» **The task**
Below are entries. Copy exactly the lines running from the line that holds "let underlay := ct_underlay" to the line that holds "let '(c, nets)", with both ends included.

[Data records]
————

(* ===== verification/Client.v ===== *)
(** * The client (crates/nqvpn-client/src/client.rs)

    An endpoint, a relay uplink and a control link wired together: what a view
    does to peers, routes and the uplink, how a relay is chosen and kept, and how
    a join's facts are applied. The connected prefixes of the host, its resolvers,
    the probes and the dials are arguments; what the client does outside itself is
    a list of [ClientOut]s. What is only logged is left out. *)

From S2P Require Import Prelude Ordered Ipnet Text Frame Control Replay Seal Credential Config Registry Leases Directory Ipam NetState RateLimit Join.
From S2P Require Import Flow Lpm Peers Sessions Engine Pins Routes Member Resolver.

Definition CLIENT_CLOSE_EVICTED : Z := 9.
Definition CLIENT_CLOSE_STALE_LOGIN : Z := 11.

(** ** Data *)

Record Attached := mkAttached { at_relay_id : Z; at_name : string; at_addr : string; at_cert_fp : string; at_dialed : string }.

Record RelayVia := mkRelayVia { rv_relay : string; rv_addr : string }.

(** [FromStr]: [<relay>=<host:port>]. *)
Definition relay_via_parse (s : string) : Result RelayVia string :=
  match split_once 61 s with
  | None => Err "expected <relay-name>=<host:port>"%string
  | Some (relay, addr) =>
      let relay := trim relay in
      let addr := trim addr in
      if String.eqb relay "" then Err "missing the relay name before '='"%string else
      match rsplit_once 58 addr with
      | Some (host, port) =>
          if negb (String.eqb host "") && match parse_u16 port with Some _ => true | None => false end
          then Ok (mkRelayVia relay addr) else Err "is not host:port"%string
      | None => Err "is not host:port"%string
      end
  end.

(** What leaves the client: device changes, session closes, wake-ups of the
    control link and of the reconciler, lookups started, credentials presented
    to the relay. *)
Inductive ClientOut : Type :=
| CoTunMtu (mtu : Z) | CoTunAddrs (hosts : list IpNet) | CoClose (session code : Z) (why : string)
| CoKick | CoPoke | CoLookup (addr : string) | CoRefresh (session : Z) (credential : string).

Definition entry_of (r : RelayEndpoint) : RelayEntry := mkRelayEntry (re_relay_id r) (re_name r) (re_addr r) (re_cert_fp r).

Section client.
Context `{O : IpNetOps, T : TrieOps, B : Base64, N : NoiseLib} {K : Type} `{RP : RouteProgrammer K}.

Record ClientState := mkClientState {
  ct_node_id : Z;
  ct_engine : Engine;
  ct_session : option Z;
  ct_attached : option Attached;
  ct_view : Snapshot;
  ct_credential : string;
  ct_routes : RouteSet (K := K);
  ct_mine : list IpNet;
  ct_preferred_relay : option string;
  ct_relay_via : option RelayVia;
  ct_underlay : list IpAddr;
  ct_exit_chosen : gmap bool Z;
  ct_relay_addrs : gmap string RelayAddr;
  ct_route_policy : RoutePolicy;
  ct_route_all : bool;
  ct_via : option string;
  ct_stop : option string;
  ct_refused : bool;
}.

Definition with_engine (e : Engine) (c : ClientState) : ClientState :=
  mkClientState (ct_node_id c) e (ct_session c) (ct_attached c) (ct_view c) (ct_credential c) (ct_routes c) (ct_mine c) (ct_preferred_relay c)
    (ct_relay_via c) (ct_underlay c) (ct_exit_chosen c) (ct_relay_addrs c) (ct_route_policy c) (ct_route_all c) (ct_via c) (ct_stop c) (ct_refused c).
Definition with_routes (r : RouteSet (K := K)) (c : ClientState) : ClientState :=
  mkClientState (ct_node_id c) (ct_engine c) (ct_session c) (ct_attached c) (ct_view c) (ct_credential c) r (ct_mine c) (ct_preferred_relay c)
    (ct_relay_via c) (ct_underlay c) (ct_exit_chosen c) (ct_relay_addrs c) (ct_route_policy c) (ct_route_all c) (ct_via c) (ct_stop c) (ct_refused c).
Definition with_exits (x : gmap bool Z) (c : ClientState) : ClientState :=
  mkClientState (ct_node_id c) (ct_engine c) (ct_session c) (ct_attached c) (ct_view c) (ct_credential c) (ct_routes c) (ct_mine c) (ct_preferred_relay c)
    (ct_relay_via c) (ct_underlay c) x (ct_relay_addrs c) (ct_route_policy c) (ct_route_all c) (ct_via c) (ct_stop c) (ct_refused c).
Definition with_relay_addrs (m : gmap string RelayAddr) (c : ClientState) : ClientState :=
  mkClientState (ct_node_id c) (ct_engine c) (ct_session c) (ct_attached c) (ct_view c) (ct_credential c) (ct_routes c) (ct_mine c) (ct_preferred_relay c)
    (ct_relay_via c) (ct_underlay c) (ct_exit_chosen c) m (ct_route_policy c) (ct_route_all c) (ct_via c) (ct_stop c) (ct_refused c).
(** [RelayUplink::set] *)
Definition uplink_set (s : option Z) (a : option Attached) (c : ClientState) : ClientState :=
  mkClientState (ct_node_id c) (ct_engine c) s a (ct_view c) (ct_credential c) (ct_routes c) (ct_mine c) (ct_preferred_relay c)
    (ct_relay_via c) (ct_underlay c) (ct_exit_chosen c) (ct_relay_addrs c) (ct_route_policy c) (ct_route_all c) (ct_via c) (ct_stop c) (ct_refused c).
Definition with_facts (credential : string) (mine : list IpNet) (preferred : option string) (c : ClientState) : ClientState :=
  mkClientState (ct_node_id c) (ct_engine c) (ct_session c) (ct_attached c) (ct_view c) credential (ct_routes c) mine preferred
    (ct_relay_via c) (ct_underlay c) (ct_exit_chosen c) (ct_relay_addrs c) (ct_route_policy c) (ct_route_all c) (ct_via c) (ct_stop c) (ct_refused c).
Definition with_policy (p : RoutePolicy) (c : ClientState) : ClientState :=
  mkClientState (ct_node_id c) (ct_engine c) (ct_session c) (ct_attached c) (ct_view c) (ct_credential c) (ct_routes c) (ct_mine c) (ct_preferred_relay c)
    (ct_relay_via c) (ct_underlay c) (ct_exit_chosen c) (ct_relay_addrs c) p (ct_route_all c) (ct_via c) (ct_stop c) (ct_refused c).
(** [LinkHandle::stop]: recorded once. *)
Definition link_replaced (reason : string) (c : ClientState) : ClientState :=
  mkClientState (ct_node_id c) (ct_engine c) (ct_session c) (ct_attached c) (ct_view c) (ct_credential c) (ct_routes c) (ct_mine c) (ct_preferred_relay c)
    (ct_relay_via c) (ct_underlay c) (ct_exit_chosen c) (ct_relay_addrs c) (ct_route_policy c) (ct_route_all c) (ct_via c)
    (match ct_stop c with Some r => Some r | None => Some reason end) (ct_refused c).

(** [Client::new]: the hosts of the join, and a peer table that owns them. *)
Definition hosts_of (r : JoinResponse) : list IpNet :=
  match jp_ip4 r with Some ip => [Net4 ip 32] | None => [] end ++ match jp_ip6 r with Some ip => [Net6 ip 128] | None => [] end.

Definition client_new (joined : JoinResponse) (keys : StaticKeys) (k : K) (preferred_relay : option string) (route_all : bool) (via : option string) : ClientState :=
  let hosts := hosts_of joined in
  let table := set_mine hosts [] (peers_new (jp_node_id joined)) in
  let engine := engine_new (jp_node_id joined) (jp_network_uuid joined) keys table (jp_mtu joined) (Z.max (jp_lanes joined) 1) in
  mkClientState (jp_node_id joined) engine None None (mkSnapshot 0 [] [] [] (mkNetworkMtu 0 "") [] []) (jp_credential joined) (route_set_new k) hosts
    (or_else preferred_relay (jp_preferred_relay joined)) None [] ∅ ∅ policy_default route_all via None false.

(** ** The route sink *)

Definition sink_reconcile (rs : RouteSet (K := K)) (wanted mine : list IpNet) : RouteSet (K := K) * Result unit string :=
  match reconcile_via_kernel rs wanted mine with
  | (rs, Ok true) => (rs, Ok tt)
  | (rs, Ok false) => route_reconcile rs wanted mine
  | (rs, Err e) => (rs, Err e)
  end.

Definition sink_reassert (rs : RouteSet (K := K)) : RouteSet (K := K) * Result unit string :=
  match reassert_via_kernel rs with
  | (rs, Ok true) => (rs, Ok tt)
  | (rs, Ok false) => route_reassert rs
  | (rs, Err e) => (rs, Err e)
  end.

Definition sink_pin (rs : RouteSet (K := K)) (ips : list IpAddr) : RouteSet (K := K) * Result (list IpAddr) string :=
  let '(k, r) := pin_underlay (rs_programmer rs) ips in (mkRouteSet k (rs_installed rs) (rs_last rs) (rs_bound_to rs), r).

(** ** Applying a view *)

Definition apply_mtu (c : ClientState) (mtu : Z) : ClientState * list ClientOut :=
  if (mtu <? 1280) || (mtu =? en_mtu (ct_engine c)) then (c, []) else (with_engine (set_mtu mtu (ct_engine c)) c, [CoTunMtu mtu]).

Definition resolve_targets (c : ClientState) (view : Snapshot) : list string :=
  (re_addr <$> s_relays view) ++ match ct_relay_via c with Some v => [rv_addr v] | None => [] end.

Definition plan_default : RouteAllPlan := mkRouteAllPlan [] [] [].

(** What is armed: nothing as long as the first lookups run and nothing was. *)
Definition armed_plan (c : ClientState) (view : Snapshot) (underlay to_pin pinned : list IpAddr) (resolving : bool) : RouteAllPlan :=
  let plan := route_all_plan view (ct_via c) (at_relay_id <$> ct_attached c) underlay to_pin pinned in
  if resolving && bool_decide (ct_exit_chosen c = ∅) then plan_default else plan.

Definition assert_exit (t : PeerTable) (x : bool * Z) : PeerTable := set_default_exit t (default_net x.1) x.2.

Definition note_exits (chosen : gmap bool Z) (exits : list (bool * Z)) : gmap bool Z :=
  foldl (λ m (x : bool * Z), <[x.1 := x.2]> m) (filter (λ p : bool * Z, p.1 ∈ exits.*1) chosen) exits.

(** The route-all part: the client with its exits asserted, and the catch-alls. *)
Definition arm_route_all (c : ClientState) (view : Snapshot) (underlay resolvers : list IpAddr) (local : list IpNet) (resolving : bool)
    : ClientState * list IpNet :=
  let to_pin := underlay_to_pin (underlay ++ resolvers) local in
  let '(rs, r) := sink_pin (ct_routes c) to_pin in
  let pinned := match r with Ok p => p | Err _ => [] end in
  let plan := armed_plan c view underlay to_pin pinned resolving in
  let e := en_set_peers (foldl assert_exit (en_peers (ct_engine c)) (rap_exits plan)) (ct_engine c) in
  (with_exits (note_exits (ct_exit_chosen c) (rap_exits plan)) (with_engine e (with_routes rs c)), rap_nets plan).

(** Why the relay held is no longer the published one. *)
Definition uplink_stale (view : Snapshot) (a : Attached) : option string :=
  match List.find (λ r, re_relay_id r =? at_relay_id a) (s_relays view) with
  | Some r => if negb (String.eqb (re_addr r) (at_addr a)) || negb (String.eqb (re_cert_fp r) (at_cert_fp a))
              then Some "relay re-registered elsewhere"%string else None
  | None => match s_members view with [] => None | _ :: _ => Some "relay left the fleet"%string end
  end.

Definition close_stale (c : ClientState) (view : Snapshot) : list ClientOut :=
  match ct_attached c ≫= uplink_stale view, ct_session c with
  | Some why, Some s => [CoClose s CLIENT_CLOSE_EVICTED why]
  | _, _ => []
  end.

(** The routes and the uplink, once peers and MTU are applied. *)
Definition reconcile_routes (c : ClientState) (view : Snapshot) (local : list IpNet) (resolvers : list IpAddr) (now : Z) (runtime : bool)
    : ClientState * list ClientOut :=
  let wanted := wanted_routes_with view (ct_node_id c) (ct_mine c) (ct_route_policy c) in
  let ri := relay_ips (ct_relay_addrs c) (resolve_targets c view) now runtime in
  let c := with_relay_addrs (ri_cache ri) c in
  let underlay := ct_underlay c ++ ri_out ri in
  let keep := (exclude_local wanted local underlay).1 in
  let '(c, nets) := if ct_route_all c then arm_route_all c view underlay resolvers local (ri_resolving ri) else (c, []) in
  let '(rs, _) := sink_reconcile (ct_routes c) (keep ++ nets) (ct_mine c) in
  let c := with_routes rs c in
  (c, (CoLookup <$> ri_spawned ri) ++ close_stale c view).

Definition reconcile_view (c : ClientState) (view : Snapshot) (local : list IpNet) (resolvers : list IpAddr) (now : Z) (runtime : bool)
    : ClientState * list ClientOut :=
  let c := with_engine (sync_peers (ct_engine c) (s_members view)) c in
  let '(c, o1) := apply_mtu c (nm_mtu (s_mtu view)) in
  let '(c, o2) := reconcile_routes c view local resolvers now runtime in (c, o1 ++ o2).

————

» **Result of this exercise**
  let underlay := ct_underlay c ++ ri_out ri in
  let keep := (exclude_local wanted local underlay).1 in
  let '(c, nets) := if ct_route_all c then arm_route_all c view underlay resolvers local (ri_resolving ri) else (c, []) in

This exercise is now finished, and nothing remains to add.